Recent and on-going health systems work on TB
Adherence support for vulnerable groups
In a recently completed project funded by the European Centre for Disease Prevention & Control (ECDC), and in collaboration with LSHTM and the Centre for Tuberculosis and Lung Diseases (CTLD), Riga, Kielmann, Vidal, and Duric developed and evaluated a pilot intervention to support vulnerable individuals on TB treatment in Latvia. This work contributes an understanding of the systems-related issues including organisation of services and care practices on individuals’ ability to start and stay on treatment.
Together with partners at UCL, University of Southampton and University of Edinburgh, Kielmann is Co-I on an NIHR project (2018 – 2021) focusing on developing and piloting a manualised intervention for vulnerable groups on TB treatment in the UK.

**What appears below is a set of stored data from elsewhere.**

Lemma length_tasks_of_node n ts : (length (tasks_of_node n ts) <= length ts)%nat.
Proof. apply length_filter. Qed.

Lemma owns_snoc m h v e x :
  owns m h v -> entry_holds h e x -> si_ptr e.2 ∉ ptrs m -> owns (m ++ [e]) h (v ++ [x]).
Proof.
  intros [Hm Hnd] He Hnin. split; [apply Forall2_app; [done|constructor; [done|constructor]]|].
  unfold ptrs in *. rewrite fmap_app. apply NoDup_app. split_and!; [done| |apply NoDup_singleton].
  intros p Hp. cbn. rewrite list_elem_of_singleton. by intros ->.
Qed.

Lemma owns_ptrs_lt m h v p : owns m h v -> heap_ok h -> p ∈ ptrs m -> 0 < p < h_next h.
Proof.
  intros [Hm _] [_ Hok] Hp. unfold ptrs in Hp. apply list_elem_of_fmap in Hp as (e & -> & He).
  apply list_elem_of_lookup_1 in He as [i Hi].
  destruct (Forall2_lookup_l _ _ _ _ _ Hm Hi) as (x & _ & (_ & _ & _ & Hl)). by eapply Hok.
Qed.

(** Arrays of at most [k] tasks each are allocated at the end of the map. *)
Lemma allocate_nodes_spec k l m0 h v :
  mem_ok k -> heap_ok h -> owns m0 h v ->
  StronglySorted klt ((fst <$> m0) ++ (fst <$> l)) -> Forall (fun e => (length e.2 <= k)%nat) l ->
  exists m h', allocate_nodes l m0 h = Ret (m, h') /\
    heap_ok h' /\ (forall p, p < h_next h -> h_blocks h' !! p = h_blocks h !! p) /\
    (forall p, p ∉ ptrs m -> h_blocks h' !! p = h_blocks h !! p) /\
    fst <$> m = (fst <$> m0) ++ (fst <$> l) /\ (exists new, m = m0 ++ new) /\ owns m h' (v ++ l).
Proof.
  intros Hmem. revert m0 h v. induction l as [|[n ts] l IH]; intros m0 h v Hok Hown Hs Hl.
  { exists m0, h. cbn. rewrite !app_nil_r. split_and!; try done. exists []. by rewrite app_nil_r. }
  apply Forall_cons in Hl as [Hn Hl]. cbn in Hn. cbn [allocate_nodes].
  unfold h_malloc. rewrite Hmem, Z.leb_refl by lia. cbn [andb mbind outcome_bind].
  set (h1 := mk_heap (<[h_next h:=ts]> (h_blocks h)) (h_next h + 1)).
  set (e := (n, mk_sched_info_t (blen ts) (h_next h))).
  rewrite map_set_last by by eapply sorted_before. fold e.
  assert (owns (m0 ++ [e]) h1 (v ++ [(n, ts)])) as Hown1.
  { apply owns_snoc.
    - eapply owns_mono; [exact Hown|]. intros p Hp. cbn. apply lookup_insert_ne.
      pose proof (owns_ptrs_lt _ _ _ _ Hown Hok Hp). lia.
    - split_and!; cbn; [done|done| |apply lookup_insert_eq]. destruct Hok. lia.
    - intros Hp. pose proof (owns_ptrs_lt _ _ _ _ Hown Hok Hp). cbn in *. lia. }
  assert (heap_ok h1) as Hok1.
  { destruct Hok as [Hpos Hok]. split; cbn; [lia|]. intros p x Hp.
    apply lookup_insert_Some in Hp as [[<- _]|[_ Hp]]; [lia|]. apply Hok in Hp. lia. }
  destruct (IH (m0 ++ [e]) h1 (v ++ [(n, ts)]))
    as (m & h' & E & Hok' & Hkeep & Hother & Hkeys & [new Hnew] & Hown'); [done..| |done|].
  { rewrite fmap_app, <- app_assoc. done. }
  rewrite E. exists m, h'. rewrite fmap_app, <- app_assoc in Hkeys. rewrite <- app_assoc in Hown'.
  split_and!; [done|done| | |done| |done].
  - intros p Hp. rewrite Hkeep by (cbn; lia). cbn. apply lookup_insert_ne. lia.
  - intros p Hp. rewrite Hother by done. cbn. apply lookup_insert_ne. intros <-. apply Hp.
    rewrite Hnew. unfold ptrs. rewrite !fmap_app. cbn. set_solver.
  - exists (e :: new). rewrite Hnew. by rewrite <- app_assoc.
Qed.

(** [generate_schedules] is such a loop over the counted nodes. *)
Lemma generate_for_allocates counts g h :
  Forall (fun e => e.2 = blen (tasks_of_node e.1 (gs_tasks g))) counts ->
  generate_for counts g h =
    '(m, h') ← allocate_nodes ((fun e => (e.1, make_sched_task <$> tasks_of_node e.1 (gs_tasks g))) <$> counts)
                 (gs_sched_info_map g) h;
    Ret (g <| gs_sched_info_map := m |>, h').
Proof.
  revert g h. induction counts as [|[n c] counts IH]; intros g h Hc; cbn [generate_for fmap list_fmap allocate_nodes].
  { by destruct g. }
  apply Forall_cons in Hc as [Hc Hcs]. cbn in Hc. cbn [fst snd]. rewrite length_fmap, <- Hc.
  destruct (h_malloc c _ h) as [[p h1]|]; cbn [mbind outcome_bind]; [|done]. rewrite IH by done. done.
Qed.

(** The arrays of [generate_schedules] on an empty map. *)
Lemma generate_schedules_spec g h :
  mem_ok (length (gs_tasks g)) -> heap_ok h -> gs_sched_info_map g = [] ->
  exists m h', generate_schedules g h = Ret (g <| gs_sched_info_map := m |>, h') /\
    heap_ok h' /\ map_ok m /\ (forall p, p < h_next h -> h_blocks h' !! p = h_blocks h !! p) /\
    (forall p, p ∉ ptrs m -> h_blocks h' !! p = h_blocks h !! p) /\
    owns m h' (schedule_of (gs_tasks g)).
Proof.
  intros Hmem Hok Hm. destruct (count_tasks_spec (gs_tasks g)) as [Hcok Hcf].
  unfold generate_schedules. rewrite generate_for_allocates.
  2:{ apply Forall_forall. intros [n c] Hin. cbn. apply map_find_elem in Hin; [|done].
      rewrite Hcf in Hin. case_decide; [done|]. by injection Hin as <-. }
  rewrite <- schedule_counted, Hm.
  assert (fst <$> schedule_of (gs_tasks g) = fst <$> count_tasks (gs_tasks g)) as Hkeys0.
  { by rewrite schedule_counted, <- list_fmap_compose. }
  destruct (allocate_nodes_spec (length (gs_tasks g)) (schedule_of (gs_tasks g)) [] h [])
    as (m & h' & -> & Hok' & Hkeep & Hother & Hkeys & _ & Hown); [done|done|apply owns_nil| | |].
  - cbn. by rewrite Hkeys0.
  - apply Forall_fmap, Forall_forall. intros n _. cbn. rewrite length_fmap. apply length_tasks_of_node.
  - exists m, h'. split_and!; [done|done| |done|done|done]. unfold map_ok. by rewrite Hkeys, Hkeys0.
Qed.

End generate.

(** ** [schedule] with the target node algorithm *)

Section schedule_target.
Context {SS : StdSort} {AL : Allocator}.

Definition target_algorithm : list byte := str "target_node_priority".

(** A scheduler that [schedule] can work on: a loaded configuration with
    ordered nodes, fresh tasks, an intact heap, enough memory. *)
Record schedulable (g : GlobalScheduler) (h : heap) (mgr : NodeConfigManager) (v : schedule_view) : Prop := {
  sc_config : config_loaded g = Some mgr;
  sc_nodes : map_ok (ncm_nodes mgr);
  sc_tasks : gs_tasks g <> [];
  sc_fresh : Forall fresh_task (gs_tasks g);
  sc_owns : owns (gs_sched_info_map g) h v;
  sc_heap : heap_ok h;
  sc_mem : mem_ok (length (gs_tasks g));
}.

(** The state in which the algorithms start. *)
Definition prepared (g : GlobalScheduler) (mgr : NodeConfigManager) (g1 : GlobalScheduler) : Prop :=
  exists u, g1 = g <| gs_sched_info_map := [] |> <| gs_available_cpus := cpus_of mgr |>
                   <| gs_cpu_utilization := u |> /\
  forall n c, calculate_cpu_utilization n c g1 = d0.

Lemma prepare_spec g mgr :
  config_loaded g = Some mgr -> map_ok (ncm_nodes mgr) ->
  prepared g mgr (initialize_cpu_utilization_tracking
    (initialize_available_cpus (g <| gs_sched_info_map := [] |>))).
Proof.
  intros Hc Hn. rewrite (initialize_available_spec _ mgr) by done.
  destruct (initialize_tracking_frame (g <| gs_sched_info_map := [] |> <| gs_available_cpus := cpus_of mgr |>))
    as [u E].
  exists u. split; [exact E|]. intros n c. apply initialize_tracking_zero.
Qed.

(** What [schedule] does before and after an algorithm that ends in [g2] and
    leaves the schedule map alone. *)
Lemma schedule_around g h mgr v g2 :
  schedulable g h mgr v ->
  gs_sched_info_map g2 = [] -> length (gs_tasks g2) = length (gs_tasks g) ->
  exists h1 m h', cleanup_schedules g h = Ret (g <| gs_sched_info_map := [] |>, h1) /\
    generate_schedules g2 h1 = Ret (g2 <| gs_sched_info_map := m |>, h') /\
    heap_ok h' /\ map_ok m /\ owns m h' (schedule_of (gs_tasks g2)) /\
    (forall p, p < h_next h -> h_blocks h' !! p = if decide (p ∈ ptrs (gs_sched_info_map g)) then None else h_blocks h !! p) /\
    (forall p, p ∉ ptrs m -> h_blocks h' !! p = if decide (p ∈ ptrs (gs_sched_info_map g)) then None else h_blocks h !! p).
Proof.
  intros [Hc Hn Ht Hf Hown Hok Hmem] Hm2 Hlen.
  destruct (free_schedules_spec _ _ _ Hown Hok) as (h1 & E1 & Hok1 & Hnx & Hfreed & Hkeep1).
  destruct (generate_schedules_spec g2 h1) as (m & h' & E2 & Hok2 & Hmok & Hkeep2 & Hother & Hown2);
    [by rewrite Hlen|done|done|].
  exists h1, m, h'. split_and!; try done.
  - unfold cleanup_schedules. by rewrite E1.
  - intros p Hp. rewrite Hkeep2 by (by rewrite Hnx). case_decide; auto.
  - intros p Hp. rewrite Hother by done. case_decide; auto.
Qed.

Lemma has_schedules_view m h v g :
  owns m h v -> has_schedules (g <| gs_sched_info_map := m |>) = negb (bool_decide (v = [])).
Proof.
  intros [H _]. unfold has_schedules. cbn. by destruct H as [|[? ?] ? ? ? _ _].
Qed.

Lemma target_schedule_effect g h mgr v :
  schedulable g h mgr v ->
  exists g' h', schedule target_algorithm g h
      = Ret (negb (bool_decide (schedule_of (gs_tasks g') = [])), g', h') /\
    Forall2 (placed (cpus_of mgr)) (gs_tasks g) (gs_tasks g') /\
    (forall n c, c <> -1 -> calculate_cpu_utilization n c g' = cpu_load n c (gs_tasks g')) /\
    (forall n c, c <> -1 -> dleb (cpu_load n c (gs_tasks g')) CPU_UTILIZATION_THRESHOLD = true) /\
    owns (gs_sched_info_map g') h' (schedule_of (gs_tasks g')) /\
    map_ok (gs_sched_info_map g') /\ heap_ok h' /\
    gs_node_config_manager g' = gs_node_config_manager g /\
    (forall p, p < h_next h -> h_blocks h' !! p = if decide (p ∈ ptrs (gs_sched_info_map g)) then None else h_blocks h !! p) /\
    (forall p, p ∉ ptrs (gs_sched_info_map g') -> h_blocks h' !! p = if decide (p ∈ ptrs (gs_sched_info_map g)) then None else h_blocks h !! p) /\
    rejections_justified (cpus_of mgr) (gs_tasks g').
Proof.
  intros Hs. pose proof Hs as [Hc Hn Ht Hf Hown Hok Hmem].
  pose proof (prepare_spec g mgr Hc Hn) as Hp. set (g1 := initialize_cpu_utilization_tracking _) in Hp.
  destruct Hp as (u & Eg1 & Hz).
  destruct (target_scheduling g1) as (g2 & E2 & [Hsame Hpl Htr Hbd Hrj]); [done|by rewrite Eg1|].
  assert (gs_available_cpus g1 = cpus_of mgr) as Ha by by rewrite Eg1.
  assert (gs_tasks g1 = gs_tasks g) as Hts by by rewrite Eg1. rewrite Ha, Hts in Hpl. rewrite Ha in Hrj.
  destruct (schedule_around g h mgr v g2) as (h1 & m & h' & Ec & Eg & Hok' & Hmok & Hown' & Hkeep & Hother);
    [done|by rewrite Hsame, Eg1| |].
  { symmetry. by eapply Forall2_length. }
  exists (g2 <| gs_sched_info_map := m |>), h'. cbn [gs_tasks gs_sched_info_map upd eta GlobalScheduler_eta].
  split_and!; try done.
  - unfold schedule. rewrite Hc. destruct (gs_tasks g) eqn:Et; [done|]. rewrite Ec.
    cbn [mbind outcome_bind]. fold g1. unfold target_algorithm. rewrite decide_True by done.
    rewrite E2. cbn [mbind outcome_bind]. rewrite Eg. cbn [mbind outcome_bind].
    by rewrite (has_schedules_view _ _ _ _ Hown').
  - by rewrite Hsame, Eg1.
Qed.

(** C10: After scheduling a workload by target nodes, every task sits on its
    target node and, if it got a CPU, on one the node offers; and no CPU is
    loaded beyond the threshold: the sum of runtime/period over the tasks placed
    on it, in the order and precision the code adds them, is at most 0.90, and
    it is the value the scheduler tracks.  A task is left without a CPU only when
    it fitted on none of its node's CPUs at its turn. *)
Theorem target_cpus_within_budget g h mgr v :
  schedulable g h mgr v ->
  exists ok g' h', schedule target_algorithm g h = Ret (ok, g', h') /\
    Forall2 (placed (cpus_of mgr)) (gs_tasks g) (gs_tasks g') /\
    rejections_justified (cpus_of mgr) (gs_tasks g') /\
    forall n c, c <> -1 ->
      calculate_cpu_utilization n c g' = cpu_load n c (gs_tasks g') /\
      dleb (cpu_load n c (gs_tasks g')) CPU_UTILIZATION_THRESHOLD = true.
Proof.
  intros Hs. destruct (target_schedule_effect g h mgr v Hs)
    as (g' & h' & E & Hpl & Htr & Hbd & _ & _ & _ & _ & _ & _ & Hrj).
  eexists _, g', h'. split_and!; [exact E|done|done|]. intros n c Hc. auto.
Qed.

Lemma placed_node avail t t' : placed avail t t' -> fresh_task t ->
  tk_assigned_node t' = if eligible avail t then tk_target_node t else [].
Proof.
  unfold placed. intros H [Hf _]. destruct (eligible avail t); [|by subst].
  by destruct H as (cpu & -> & _).
Qed.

Decentralised TB care in South Africa
In a 4-year project (2016-2020) funded by the Joint Health Systems Research Initiative (JHSRI), Kielmann and colleagues from the University of Cape Town, the South African Medical Research Council, the University of Kwazulu-Natal and LSHTM are examining emerging models of decentralised care for drug-resistant TB in three provinces of South Africa, using realist evaluation to understand the mechanisms at work that facilitate or hinder optimal patient pathways and outcomes.
In another South African project, funded through the ESRC under the AMR Cross Council Initiative (2018-2021), Kielmann (Co-PI) and colleagues from LSHTM, UCT, UKZN, IDS Sussex and UCL takes a ‘whole systems’ approach to policies and practices for infection control and prevention (IPC) in clinics within two provinces of South Africa. The project aims to inform the design of a health systems intervention package to reduce nosocomial transmission in the context of decentralised DR-TB care in South Africa.
Financial incentives for the TB workforce
Witter, Duric, and Diaconu are Co-I on a review of a Results-Based Financing (RBF) project in Georgia, funded through the JHSRI (2017-2021). Together with collaborators from Curatio International Foundation, LSHTM, and ITM Antwerp, the project evaluates the roll-out of an integrated care intervention coupled with an incentive payment scheme for TB providers. The evaluation includes a cluster randomized clinical trial, health economic and realist evaluation.
Doctoral research on TB
Guangyang Zou is using systems-thinking to understand TB prescription practices within the context of integrated service delivery in designated hospitals in China. Annie Willets is comparing uptake and use of POCT including GenXpert at primary care in Kenya. Evans Danso is reviewing the impact of the Global Fund tuberculosis grant and its withdrawal in 2015 for TB treatment outcomes in Ghana.